Nach diesem Film werden die Zuschauer das Kino garantiert nicht deprimiert verlassen, denn manchmal braucht es doch sehr wenig, um das Leben wieder lebenswert und lustig zu machen, egal wie die Umstände sind, ob Ganzkörperlähmung oder bildungsbenachteiligte Chancenlosigkeit.
Was mir das Problem hinsichtlich eines länger anhaltenden Erfolges scheint, das ist die dramaturgische Durchdenkung, das Spinnen eines Konfliktfadens, eines zwingenden Konfliktfadens. Mit geht das schon sehr glatt, wie Driss in die reiche Welt eindringt, wie er sie relativ selbstverständlich annimmt, wie er sich assimiliert. Vor allem, wie er sich gar nicht verändert dabei. Also die realistische Grundlage scheint mir die Geschichte ganz schön auszublenden, kein Mensch ist gegen Reichtum immun und schon gar nicht gegen Superreichtum. Das mag zwei drei Tage anhalten, die Sorglosigkeit, die Naivität, die Direktheit und Offenheit, aber die Anpassung geht meines Erachtens hier doch viel zu schnell und problemlos vonstatten. Die einzige Entwicklung von Driss scheint die zu sein, dass er jetzt eine Ahnung von Malerei hat (er hat inzwischen selber auch ein Gemälde gemalt und sein Boss hat es an seinen Anwalt für 11000 Euro verhökert), dass er weiß, was ein Alexandriner ist.
Das ist wirklich ein schöne Szene, wie Driss. nachdem er den Job bei Philippe aus familiären Gründen an den Nagel gehängt hat und wieder beim Arbeitsamt ist und auf einen Satz der Bearbeiterin sagt, das sei ein Alexandriner, das deutet zumindest an oder behauptet es, er habe eine Entwicklung durchgemacht. Und schön auch, wie die Dame sich dann am Ohrläppchen kratzt, aber das hat eine andere Bewandtnis, die auf einer frühere Szene referiert und soll hier nicht ausgeplaudert werden.
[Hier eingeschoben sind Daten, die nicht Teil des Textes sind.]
Lemma rd_byte m i b : bytes m -> rd m i = Some b -> fits 8 b.
Proof.
  unfold rd. intros Hm. destruct (0 <=? i); [|done].
  intros Hl. eapply Forall_lookup_1; eauto.
Qed.

(** A property of bytes can be tried on all of them. *)
Lemma byte_cases (P : Z -> bool) :
  forallb (fun n => P (Z.of_nat n)) (seq 0 256) = true -> forall b, fits 8 b -> P b = true.
Proof.
  intros H b [H0 H1]. change (2 ^ 8) with 256 in H1. rewrite forallb_forall in H.
  rewrite <- (Z2Nat.id b) by done. apply H, in_seq. lia.
Qed.

Lemma wr_is_Some m i b : is_Some (wr m i b) <-> 0 <= i < msize m.
Proof.
  unfold wr. destruct (Z.leb_spec 0 i), (Z.ltb_spec i (msize m)); simpl;
    rewrite is_Some_alt; lia.
Qed.

Lemma wr_in m i b : 0 <= i < msize m -> exists m', wr m i b = Some m'.
Proof. intros H. by apply (wr_is_Some m i b). Qed.

Lemma wr_inv m i b m' :
  wr m i b = Some m' -> 0 <= i < msize m /\ m' = <[Z.to_nat i := b]> m.
Proof.
  unfold wr. destruct (Z.leb_spec 0 i), (Z.ltb_spec i (msize m)); simpl; try done.
  intros [= <-]. done.
Qed.

Lemma wr_size m i b m' : wr m i b = Some m' -> msize m' = msize m.
Proof. intros [_ ->]%wr_inv. unfold msize. by rewrite length_insert. Qed.

Lemma wr_bytes m i b m' : bytes m -> fits 8 b -> wr m i b = Some m' -> bytes m'.
Proof. intros Hm Hb [_ ->]%wr_inv. by apply Forall_insert. Qed.

Lemma rd_wr m i b m' j :
  wr m i b = Some m' -> rd m' j = if decide (i = j) then Some b else rd m j.
Proof.
  intros [Hi ->]%wr_inv. unfold rd, msize in *. case_decide; subst.
  - destruct (Z.leb_spec 0 j); [|lia]. rewrite list_lookup_insert_eq by lia. done.
  - destruct (Z.leb_spec 0 j); [|done]. rewrite list_lookup_insert_ne by lia. done.
Qed.

Lemma rd_n_is_Some m i n :
  0 <= i -> i + Z.of_nat n <= msize m -> exists bs, rd_n m i n = Some bs /\ length bs = n.
Proof.
  revert i. induction n as [|n IH]; intros i Hi Hn; simpl.
  - by exists [].
  - destruct (rd_in m i) as [b ->]; [lia|]. simpl.
    destruct (IH (i + 1)) as (bs & -> & Hbs); [lia..|]. simpl.
    exists (b :: bs). simpl. auto.
Qed.

Lemma rd_n_length m i n bs : rd_n m i n = Some bs -> length bs = n.
Proof.
  revert i bs. induction n as [|n IH]; intros i bs; simpl; [by intros [= <-]|].
  destruct (rd m i) as [b|]; simpl; [|done].
  destruct (rd_n m (i + 1) n) as [bs'|] eqn:E; simpl; [|done].
  intros [= <-]. simpl. by rewrite (IH _ _ E).
Qed.

Lemma rd_n_bytes m i n bs : bytes m -> rd_n m i n = Some bs -> bytes bs.
Proof.
  intros Hm. revert i bs. induction n as [|n IH]; intros i bs; simpl; [intros [= <-]; constructor|].
  destruct (rd m i) as [b|] eqn:Eb; simpl; [|done].
  destruct (rd_n m (i + 1) n) as [bs'|] eqn:E; simpl; [|done].
  intros [= <-]. constructor; [by eapply rd_byte|by eapply IH].
Qed.

Lemma rd_n_lookup m i n bs k :
  rd_n m i n = Some bs -> (k < n)%nat -> bs !! k = rd m (i + Z.of_nat k).
Proof.
  revert i bs k. induction n as [|n IH]; intros i bs k Hr Hk; simpl in *; [lia|].
  destruct (rd m i) as [b|] eqn:Eb; simpl in *; [|done].
  destruct (rd_n m (i + 1) n) as [bs'|] eqn:E; simpl in *; [|done].
  simplify_eq. destruct k as [|k]; simpl.
  - by rewrite Z.add_0_r.
  - rewrite (IH _ _ _ E) by lia. f_equal. lia.
Qed.

Lemma rd_n_inv m i n bs :
  0 <= i -> rd_n m i n = Some bs -> (0 < n)%nat -> i + Z.of_nat n <= msize m.
Proof.
  revert i bs. induction n as [|n IH]; intros i bs Hi Hr Hn; simpl in *; [lia|].
  destruct (rd m i) as [b|] eqn:Eb; simpl in *; [|done].
  destruct (rd_n m (i + 1) n) as [bs'|] eqn:E; simpl in *; [|done].
  apply rd_bound in Eb. destruct n as [|n]; [lia|].
  assert (0 <= i + 1) by lia. specialize (IH _ _ H E). lia.
Qed.

Lemma wr_n_spec m i bs :
  0 <= i -> i + Z.of_nat (length bs) <= msize m ->
  exists m', wr_n m i bs = Some m' /\ msize m' = msize m /\
    forall j, rd m' j = if decide (i <= j < i + Z.of_nat (length bs))
                        then bs !! Z.to_nat (j - i) else rd m j.
Proof.
  revert m i. induction bs as [|b bs IH]; intros m i Hi Hlen; simpl in *.
  - exists m. split_and!; [done..|]. intros j. by rewrite decide_False by lia.
  - destruct (wr_in m i b) as [m1 E]; [lia|]. rewrite E. simpl.
    pose proof (wr_size _ _ _ _ E) as Hs.
    destruct (IH m1 (i + 1)) as (m' & -> & Hm' & Hj); [lia..|].
    exists m'. split_and!; [done|congruence|]. intros j. rewrite Hj, (rd_wr _ _ _ _ _ E).
    repeat case_decide; subst; try lia.
    + replace (Z.to_nat (j - i)) with (S (Z.to_nat (j - (i + 1)))) by lia. done.
    + by rewrite Z.sub_diag.
    + done.
Qed.

Lemma rd_n_app m p j k :
  rd_n m p (j + k) = (l ← rd_n m p j; r ← rd_n m (p + Z.of_nat j) k; Some (l ++ r)).
Proof.
  revert p. induction j as [|j IH]; intros p; simpl.
  - rewrite Z.add_0_r. by destruct (rd_n m p k).
  - destruct (rd m p); simpl; [|done]. rewrite IH.
    destruct (rd_n m (p + 1) j); simpl; [|done].
    replace (p + Z.of_nat (S j)) with (p + 1 + Z.of_nat j) by lia.
    by destruct (rd_n m (p + 1 + Z.of_nat j) k).
Qed.

Lemma wr_n_app m p l r :
  wr_n m p (l ++ r) = (m ← wr_n m p l; wr_n m (p + Z.of_nat (length l)) r).
Proof.
  revert m p. induction l as [|b l IH]; intros m p; simpl.
  - by rewrite Z.add_0_r.
  - destruct (wr m p b) as [m1|]; simpl; [|done]. rewrite IH.
    destruct (wr_n m1 (p + 1) l); simpl; [|done]. f_equal. lia.
Qed.

(** Where the block fits, the memory around it. *)
Lemma wr_n_list m (p : nat) bs :
  (p + length bs <= length m)%nat -> wr_n m (Z.of_nat p) bs = Some (take p m ++ bs ++ drop (p + length bs) m).
Proof.
  revert m p. induction bs as [|b bs IH]; intros m p H; cbn [wr_n length app] in *.
  { by rewrite Nat.add_0_r, take_drop. }
  unfold wr, msize. destruct (Z.leb_spec 0 (Z.of_nat p)), (Z.ltb_spec (Z.of_nat p) (Z.of_nat (length m))); try lia. cbn [andb mbind option_bind].
  rewrite Nat2Z.id. replace (Z.of_nat p + 1) with (Z.of_nat (S p)) by lia. rewrite IH by (rewrite length_insert; lia).
  rewrite drop_insert_lt by lia. rewrite (take_S_r _ _ b) by (apply list_lookup_insert_eq; lia). rewrite take_insert_ge by lia.
  by rewrite <- app_assoc, Nat.add_succ_l, Nat.add_succ_r.
Qed.

Lemma wr_n_bytes m i bs m' : bytes m -> bytes bs -> wr_n m i bs = Some m' -> bytes m'.
Proof.
  intros Hm Hbs. revert m i Hm. induction Hbs as [|b bs Hb _ IH]; intros m i Hm; simpl.
  - by intros [= <-].
  - destruct (wr m i b) as [m1|] eqn:E; simpl; [|done].
    intros Hw. eapply IH; [|done]. by eapply wr_bytes.
Qed.

(** Reads that agree byte by byte agree as blocks. *)
Lemma rd_n_eq m i n bs :
  length bs = n -> (forall k, (k < n)%nat -> rd m (i + Z.of_nat k) = bs !! k) ->
  rd_n m i n = Some bs.
Proof.
  revert i bs. induction n as [|n IH]; intros i bs Hl Hk; destruct bs as [|b bs]; try done.
  simpl in *. pose proof (Hk O ltac:(lia)) as H0. rewrite Z.add_0_r in H0. rewrite H0. simpl.
  rewrite (IH (i + 1) bs); [done|lia|]. intros k Hlt.
  replace (i + 1 + Z.of_nat k) with (i + Z.of_nat (S k)) by lia. by apply Hk; lia.
Qed.

Lemma wr_n_rd_n m i n bs : 0 <= i -> rd_n m i n = Some bs -> wr_n m i bs = Some m.
Proof.
  revert i bs. induction n as [|n IH]; intros i bs Hi; simpl; [by intros [= <-]|].
  destruct (rd m i) as [b|] eqn:Eb; simpl; [|done].
  destruct (rd_n m (i + 1) n) as [bs'|] eqn:E; simpl; [|done].
  intros [= <-]. simpl. pose proof (rd_bound _ _ _ Eb) as Hb.
  assert (wr m i b = Some m) as ->; [|simpl; by apply IH; [lia|]].
  unfold wr, rd in *. destruct (Z.leb_spec 0 i); [|lia].
  destruct (Z.ltb_spec i (msize m)); [|lia]. simpl. f_equal. by apply list_insert_id.
Qed.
Als leichte Unterhaltung gedacht und leicht aufgetischt, also leicht verdaulich und mit Vergnügen zu genießen.
Die Frage ist, ob man die Figuren, und jede hat einen Grundkonflikt, nicht daruf hin abklopfen sollte und so auch einen dramaturgischen Spannungsbogen zu erzielen. Doch von Konflikten ist hier nicht die Spur. Es geht immer nur um das Aufzeigen der Differenz der zwei konträren Welten. Es steht nie auf Messers Schneide, ob der Film weiter geht, ob die Geschichte weiter geht, weil eine Figur an ihre Grenzen kommt.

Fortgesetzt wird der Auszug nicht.